» **Exercise brief**
All lines containing the string "Fault" must be copied from the entries.

» **Extracted material**
(** ** Properties *)

(** [C10] The enable counts refine a plain account of users: for every sequence
    of enable and disable requests on any gates, the driver answers the user
    counts of the account, and afterwards every gate has exactly the count and
    the on/off state the account gives it.  In particular the hardware bit of
    a gate is changed by requests for that gate alone. *)
Theorem clock_gates_refine l c :
  clk_ok c -> (forall d, is_gate d -> gate_ok (gate_view c d)) ->
  Forall (fun r => is_gate r.2) l ->
  (forall d, is_gate d -> count_of c d + Z.of_nat (length l) < 2 ^ 31) ->
  wp (run_gates l)
    (fun rs c' => clk_ok c' /\ rs = (spec_gates l (gate_view c)).1 /\
       forall d, is_gate d -> gate_view c' d = (spec_gates l (gate_view c)).2 d) c.
Proof. intros. by apply run_gates_refines. Qed.

Lemma clock_gates_refine_witness :
  wp (run_gates [(Enable, DEV_I2C0); (Enable, DEV_I2C0); (Disable, DEV_UART0); (Disable, DEV_I2C0)])
    (fun rs c' => clk_ok c' /\ rs = [1; 2; 0; 1] /\
       forall d, is_gate d -> gate_view c' d = (spec_gates
         [(Enable, DEV_I2C0); (Enable, DEV_I2C0); (Disable, DEV_UART0); (Disable, DEV_I2C0)]
         (gate_view boot)).2 d) boot.
Proof.
  apply (clock_gates_refine [(Enable, DEV_I2C0); (Enable, DEV_I2C0); (Disable, DEV_UART0);
    (Disable, DEV_I2C0)] boot boot_ok).
  - intros d Hd. rewrite boot_gates by done. by split.
  - repeat apply Forall_cons_2; try apply Forall_nil_2; unfold is_gate; simpl;
      unfold DEV_I2C0, DEV_UART0; lia.
  - intros d Hd. assert (count_of boot d = 0) as -> by (by injection (boot_gates d Hd)). simpl. lia.
Defined.

(** The users of [dev] after a request. *)
Definition users (dev : Z) (n : Z) (r : gate_op * Z) : Z :=
  if r.2 =? dev then match r.1 with Enable => n + 1 | Disable => n - 1 end else n.

Lemma spec_gates_held dev l : forall f,
  gate_ok (f dev) ->
  (forall k, (k <= length l)%nat -> 0 < foldl (users dev) (f dev).1 (take k l)) ->
  (spec_gates l f).2 dev = (foldl (users dev) (f dev).1 l, true).
Proof.
  induction l as [|[op d] l IH]; intros f Hok Hpos; simpl.
  - destruct (f dev) as [n on] eqn:E. destruct Hok as [_ Hon]. simpl in *.
    rewrite Hon; [done|]. specialize (Hpos 0%nat ltac:(lia)). simpl in Hpos. done.
  - set (g := gate_spec op (f d)). specialize (IH (point_update f d g)).
    destruct (spec_gates l (point_update f d g)) as [rs f']. simpl in *.
    assert (Hu : (point_update f d g dev).1 = users dev (f dev).1 (op, d) /\
                 gate_ok (point_update f d g dev)).
    { pose proof (Hpos 1%nat ltac:(lia)) as H1. unfold point_update, users in *. simpl in *.
      rewrite (Z.eqb_sym d dev) in *.
      destruct (Z.eqb_spec dev d) as [->|]; [|done].
      split; [|by apply gate_spec_ok]. unfold g, gate_spec. destruct op; simpl in *; [done|].
      destruct (Z.leb_spec (f d).1 1); simpl; lia. }
    destruct Hu as [Hu Hg]. rewrite IH, Hu; [done|done|].
    intros k Hk. rewrite Hu. apply (Hpos (S k)). lia.
Qed.

(** A clock is never cut while a driver holds it: if, along a sequence of
    requests, the number of users of a gate (its count, plus the enables, minus
    the disables) stays positive, then the gate is open at the end and its
    count is that number. *)
Theorem clock_gate_held_stays_on dev l c :
  clk_ok c -> (forall d, is_gate d -> gate_ok (gate_view c d)) -> is_gate dev ->
  Forall (fun r => is_gate r.2) l ->
  (forall d, is_gate d -> count_of c d + Z.of_nat (length l) < 2 ^ 31) ->
  (forall k, (k <= length l)%nat -> 0 < foldl (users dev) (count_of c dev) (take k l)) ->
  wp (run_gates l)
    (fun _ c' => gate_on c' dev = true /\ count_of c' dev = foldl (users dev) (count_of c dev) l) c.
Proof.
  intros Hok Hg Hdev Hl Hmax Hpos.
  eapply wp_mono; [|by apply (run_gates_refines l (gate_view c))].
  intros rs c' (_ & _ & Hview). specialize (Hview dev Hdev).
  rewrite spec_gates_held in Hview by auto. by injection Hview as -> ->.
Qed.

(** [boot], with the clock of I2C0 held by one driver. *)
Definition boot_held : clk := with_count DEV_I2C0 1 boot.

Lemma boot_held_gates d :
  is_gate d -> gate_view boot_held d = if d =? DEV_I2C0 then (1, true) else (0, true).
Proof.
  intros Hd. unfold gate_view, boot_held. rewrite count_of_with; [|apply boot_ok|done|done].
  change (gate_on (with_count ?a ?b ?c) d) with (gate_on c d).
  pose proof (boot_gates d Hd) as [= -> ->]. by case_bool.
Qed.

Lemma clock_gate_held_stays_on_witness :
  wp (run_gates [(Enable, DEV_I2C0); (Disable, DEV_SF); (Disable, DEV_I2C0)])
    (fun _ c' => gate_on c' DEV_I2C0 = true /\ count_of c' DEV_I2C0 = 1) boot_held.
Proof.
  apply (clock_gate_held_stays_on DEV_I2C0
    [(Enable, DEV_I2C0); (Disable, DEV_SF); (Disable, DEV_I2C0)] boot_held).
  - apply clk_ok_count, boot_ok.
  - intros d Hd. rewrite boot_held_gates by done. case_bool; by split.
  - unfold is_gate, DEV_I2C0. lia.
  - repeat apply Forall_cons_2; try apply Forall_nil_2; unfold is_gate; simpl;
      unfold DEV_I2C0, DEV_SF; lia.
  - intros d Hd. assert (count_of boot_held d <= 1); [|simpl; lia].
    pose proof (boot_held_gates d Hd) as H. unfold gate_view in H.
    destruct (d =? DEV_I2C0); injection H; lia.
  - intros k Hk. do 4 (destruct k as [|k]; [by vm_compute|]). simpl in Hk. lia.
Defined.

(** [C13] Every command of [auto_pll_divisor], on any device number and with
    any arguments, returns: it never indexes outside the counts, reads an
    unset divisor offset or waits for ever.  It keeps the driver's invariant,
    leaves the gate of every other device alone, and only CLK_ENABLE and
    CLK_DISABLE touch the gate of the device itself. *)
Theorem auto_pll_divisor_safe dev cmd unit freq c :
  0 <= dev -> clk_ok c -> (forall d, is_gate d -> gate_ok (gate_view c d)) ->
  (forall d, is_gate d -> count_of c d + 1 < 2 ^ 31) ->
  wp (auto_pll_divisor dev cmd unit freq)
    (fun r c' => clk_ok c' /\ (forall d, is_gate d -> gate_ok (gate_view c' d)) /\
       forall d, is_gate d -> d <> dev \/ (cmd <> CLK_ENABLE /\ cmd <> CLK_DISABLE) ->
         gate_view c' d = gate_view c d) c.
Proof.
  intros Hdev Hok Hg Hmax.
  assert (Hpmc : forall m : M clk Z, pmc_op m -> wp m (fun r c' => clk_ok c' /\
    (forall d, is_gate d -> gate_ok (gate_view c' d)) /\
    forall d, is_gate d -> d <> dev \/ (cmd <> CLK_ENABLE /\ cmd <> CLK_DISABLE) ->
         gate_view c' d = gate_view c d) c).
  { intros m Hm. eapply wp_mono; [|by apply Hm]. intros r c' [Hok' Hf]. split; [done|].
    split; intros d Hd; [rewrite (pmc_frame_gates c); auto|]. intros _. by apply pmc_frame_gates. }
  assert (Hgate : forall op, dev < 128 -> cmd = gate_cmd op ->
    wp (auto_pll_divisor dev (gate_cmd op) 0 0) (fun r c' => clk_ok c' /\
    (forall d, is_gate d -> gate_ok (gate_view c' d)) /\
    forall d, is_gate d -> d <> dev \/ (cmd <> CLK_ENABLE /\ cmd <> CLK_DISABLE) ->
         gate_view c' d = gate_view c d) c).
  { intros op Hlt Hcmd. assert (is_gate dev) by (unfold is_gate; lia).
    eapply wp_mono; [|apply gate_step; auto]. intros r c' (Hok' & _ & Hv). split; [done|].
    unfold point_update in Hv. split; intros d Hd; rewrite (Hv d Hd).
    - case_bool; [apply gate_spec_ok|]; auto.
    - intros [?|[? ?]]; [by rewrite (proj2 (Z.eqb_neq d dev))|by destruct op]. }
  destruct cmd.
  - destruct (Z.ltb_spec dev 128) as [Hlt|Hge].
    + exact (Hgate Disable Hlt eq_refl).
    + simpl. rewrite (proj2 (Z.ltb_ge dev 128)) by lia. apply Hpmc, pmc_ret.
  - apply Hpmc, get_freq_pmc, Hdev.
  - destruct (Z.ltb_spec dev 128) as [Hlt|Hge].
    + exact (Hgate Enable Hlt eq_refl).
    + simpl. rewrite (proj2 (Z.ltb_ge dev 128)) by lia. apply Hpmc, pmc_ret.
  - apply Hpmc, set_divisor_pmc, Hdev.
  - apply Hpmc, set_pll_speed_pmc.
  - apply Hpmc, set_pll_divisor_pmc, Hdev.
Qed.

Lemma auto_pll_divisor_safe_witness :
  wp (auto_pll_divisor DEV_SDTV SET_PLLDIV 2 27)
    (fun r c' => clk_ok c' /\ (forall d, is_gate d -> gate_ok (gate_view c' d)) /\
       forall d, is_gate d -> d <> DEV_SDTV \/ (SET_PLLDIV <> CLK_ENABLE /\ SET_PLLDIV <> CLK_DISABLE) ->
         gate_view c' d = gate_view boot d) boot.
Proof.
  apply (auto_pll_divisor_safe DEV_SDTV SET_PLLDIV 2 27 boot).
  - by vm_compute.
  - apply boot_ok.
  - intros d Hd. rewrite boot_gates by done. by split.
  - intros d Hd. assert (count_of boot d = 0) as -> by (by injection (boot_gates d Hd)). lia.
Defined.

(** [enable_dev_clk] tests its argument against 128 with [>] where its
    counterpart uses [>=]: the first device number past the table is let
    through and indexes out of bounds.  [auto_pll_divisor] and
    [manu_pll_divisor] test the number themselves, so they never pass it. *)
Theorem enable_dev_clk_128_out_of_bounds c :
  length (dev_en_count c) = 128%nat ->
  enable_dev_clk 128 c = Fault Undefined /\ disable_dev_clk 128 c = Ok (-1, c).
Proof.
  intros Hlen. split; [|done]. unfold enable_dev_clk. simpl.
  unfold mbind, M_bind, get_count. by rewrite lookup_ge_None_2 by (rewrite Hlen; vm_compute; lia).
Qed.

Lemma enable_dev_clk_128_out_of_bounds_witness :
  enable_dev_clk 128 boot = Fault Undefined /\ disable_dev_clk 128 boot = Ok (-1, boot).
Proof. apply (enable_dev_clk_128_out_of_bounds boot). reflexivity. Defined.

» **Your solution**
  enable_dev_clk 128 c = Fault Undefined /\ disable_dev_clk 128 c = Ok (-1, c).
  enable_dev_clk 128 boot = Fault Undefined /\ disable_dev_clk 128 boot = Ok (-1, boot).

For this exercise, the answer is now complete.